There has been a lot of hullabaloo, amply merited, about the Supreme Court lately. But let's go back a half-century and more to the late Sixties and early Seventies, when the United States was undergoing some of the greatest social turmoil in its history (political assassinations, domestic terrorism, riots, shootings of protestors, etc.), though no one at that time ever ransacked the hallowed halls of Congress, admittedly. Politically, the country saw, during the years 1968-70, the successful senate filibuster of Democratic president Lyndon B. Johnson's nominee for Chief Justice of the Supreme Court, Abe Fortas, followed by the successive defeats of two Supreme Court nominees for associate justice, Clement Haynsworth and G. Harrold Carswell, put forth by Johnson's Republican successor in the White House, Richard M. Nixon.

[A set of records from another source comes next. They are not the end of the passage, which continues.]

(** * Keep Notes client: session lifecycle and note CRUD

    A shallow embedding of the TypeScript client
    ([services/api.ts], [App.tsx], [components/HomePage.tsx]) and the
    properties of its session handling, error normalisation, note ordering
    and delete gate.

    Asynchronous functions are embedded as sequential computations in a
    state-and-exception monad: an [await] is a sequencing point, a rejected
    promise is a thrown completion.  One handler runs at a time, as in the
    single-threaded event loop when the triggering control is disabled for
    the duration of the call. *)

From Stdlib Require Import ZArith Lia.
From stdpp Require Import base option list gmap strings pretty sorting.

Open Scope Z_scope.
Set Warnings "-register-all".

(** ** JavaScript values *)

(** The values that travel through the client: [undefined] and what
    [JSON.parse] can produce.  Numbers are the integer-valued ones; no
    function of the client computes with fractions.  The fields of an
    object are kept in an association list with distinct keys, in property
    order. *)
Inductive Value : Type :=
| VUndefined
| VNull
| VBool (b : bool)
| VNum (z : Z)
| VStr (s : string)
| VArr (items : list Value)
| VObj (fields : list (string * Value)).

(** An [Error] object: its constructor name and its [message]. *)
Record JSError : Type := MkError { name : string; message : string }.

(** Completion of a call: a returned value or a thrown error. *)
Inductive Completion (A : Type) : Type :=
| Normal (a : A)
| Throw (e : JSError).
Arguments Normal {A} a.
Arguments Throw {A} e.

(** [!!v] of the language: every value but [undefined], [null], [false],
    [0] and the empty string is truthy. *)
Definition truthy (v : Value) : bool :=
  match v with
  | VUndefined | VNull => false
  | VBool b => b
  | VNum z => negb (z =? 0)
  | VStr s => negb (String.eqb s EmptyString)
  | VArr _ | VObj _ => true
  end.

(** [a || b]. *)
Definition js_or (a b : Value) : Value := if truthy a then a else b.

Definition join (sep : string) (parts : list string) : string :=
  match parts with
  | [] => EmptyString
  | p :: rest => fold_left (fun acc q => acc +:+ sep +:+ q) rest p
  end.

(** The abstract operation ToString, as used by template literals,
    [new Error(v)] and [localStorage.setItem].  An array joins the strings
    of its elements with commas, [null] and [undefined] elements giving the
    empty string. *)
Fixpoint ToString (v : Value) : string :=
  match v with
  | VUndefined => "undefined"
  | VNull => "null"
  | VBool true => "true"
  | VBool false => "false"
  | VNum z => pretty z
  | VStr s => s
  | VArr items =>
      join "," (map (fun x => match x with
                              | VUndefined | VNull => EmptyString
                              | _ => ToString x
                              end) items)
  | VObj _ => "[object Object]"
  end.

Fixpoint assoc (k : string) (fields : list (string * Value)) : option Value :=
  match fields with
  | [] => None
  | (k', v) :: rest => if String.eqb k k' then Some v else assoc k rest
  end.

(** [v.p] for a property name [p] that no prototype defines ([detail],
    [access_token], [last_update], ...): a TypeError on [undefined] and
    [null], the own property of an object, [undefined] otherwise. *)
Definition getProp (v : Value) (p : string) : Completion Value :=
  match v with
  | VUndefined | VNull =>
      Throw (MkError "TypeError"
               ("Cannot read properties of " +:+ ToString v +:+
                " (reading '" +:+ p +:+ "')"))
  | VObj fields => Normal (default VUndefined (assoc p fields))
  | _ => Normal VUndefined
  end.

(** Equality of values is decidable; it stands for [Object.is] where React
    compares the dependencies of an effect. *)
Definition Value_eq_dec : ∀ x y : Value, {x = y} + {x ≠ y}.
Proof.
  fix IH 1. intros x y.
  destruct x as [| |b|z|s|xs|xs], y as [| |b'|z'|s'|ys|ys];
    try (right; discriminate); try (left; reflexivity).
  - destruct (decide (b = b')); [left; congruence | right; congruence].
  - destruct (decide (z = z')); [left; congruence | right; congruence].
  - destruct (decide (s = s')); [left; congruence | right; congruence].
  - assert (Hl : {xs = ys} + {xs ≠ ys}).
    { revert ys. induction xs as [|x xs IHxs]; intros [|y ys];
        try (right; discriminate); try (left; reflexivity).
      destruct (IH x y); [|right; congruence].
      destruct (IHxs ys); [left; congruence | right; congruence]. }
    destruct Hl; [left; congruence | right; congruence].
  - assert (Hl : {xs = ys} + {xs ≠ ys}).
    { revert ys. induction xs as [|[k x] xs IHxs]; intros [|[k' y] ys];
        try (right; discriminate); try (left; reflexivity).
      destruct (decide (k = k')); [|right; congruence].
      destruct (IH x y); [|right; congruence].
      destruct (IHxs ys); [left; congruence | right; congruence]. }
    destruct Hl; [left; congruence | right; congruence].
Defined.
#[global] Instance Value_eq_decision : EqDecision Value := Value_eq_dec.

(** ** The monad of handlers *)

(** A computation over a mutable state [S] that returns or throws.  Effects
    made before a throw stay made. *)
Definition M (S A : Type) : Type := S → Completion A * S.

Definition ret {S A} (a : A) : M S A := fun s => (Normal a, s).

Definition bind {S A B} (m : M S A) (k : A → M S B) : M S B :=
  fun s => match m s with
           | (Normal a, s') => k a s'
           | (Throw e, s') => (Throw e, s')
           end.

Definition throw {S A} (e : JSError) : M S A := fun s => (Throw e, s).

Definition liftC {S A} (c : Completion A) : M S A := fun s => (c, s).

Definition gets {S A} (f : S → A) : M S A := fun s => (Normal (f s), s).

Definition modify {S} (f : S → S) : M S unit := fun s => (Normal tt, f s).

Abe Fortas was a staunch liberal from Memphis, Tennessee and political crony of Lyndon Johnson whom the president with the senate's confirmation had already elevated to the Supreme Court as an associate justice in 1965 when, three years later, he was nominated by Johnson to succeed retiring Chief Justice Earl Warren. The nomination was filibustered by a combination of Republicans and conservative southern Democrats, forcing Johnson to withdraw the nomination.
During the next year, 1969, it emerged that Fortas had accepted, when his friend Johnson was still president, a lifetime $20,000 dollar annual retainer (about $150,000 today), which would go to his wife, a prominent tax attorney at his death, from Wall Street financier Louis Wolfson, who was under investigation for securities violations. Faced with this ethical scandal, Fortas resigned from the Court in 1969.
Fortas' seat was destined to remain unfilled for nearly a year, however. Richard Nixon's first nominee, native South Carolinian federal judge Clement Haynsworth, was voted down in the senate 45-55 on ideological grounds (and to some extent as payback to Republicans for the Fortas filibuster).
In January 1970, Nixon nominated another conservative southern judge, G. Harrold Carswell of Florida, for the position. Nixon and his team thought they had hit on a sure thing in the form of the fifty-year-old Carswell, a judgerly-looking family man. He looked kind of like a better-looking cross between actor Fred Gwynne's iconic Alabama judge from the film My Cousin Vinnie and South Carolina senator Lindsey Graham, if you can imagine such a thing.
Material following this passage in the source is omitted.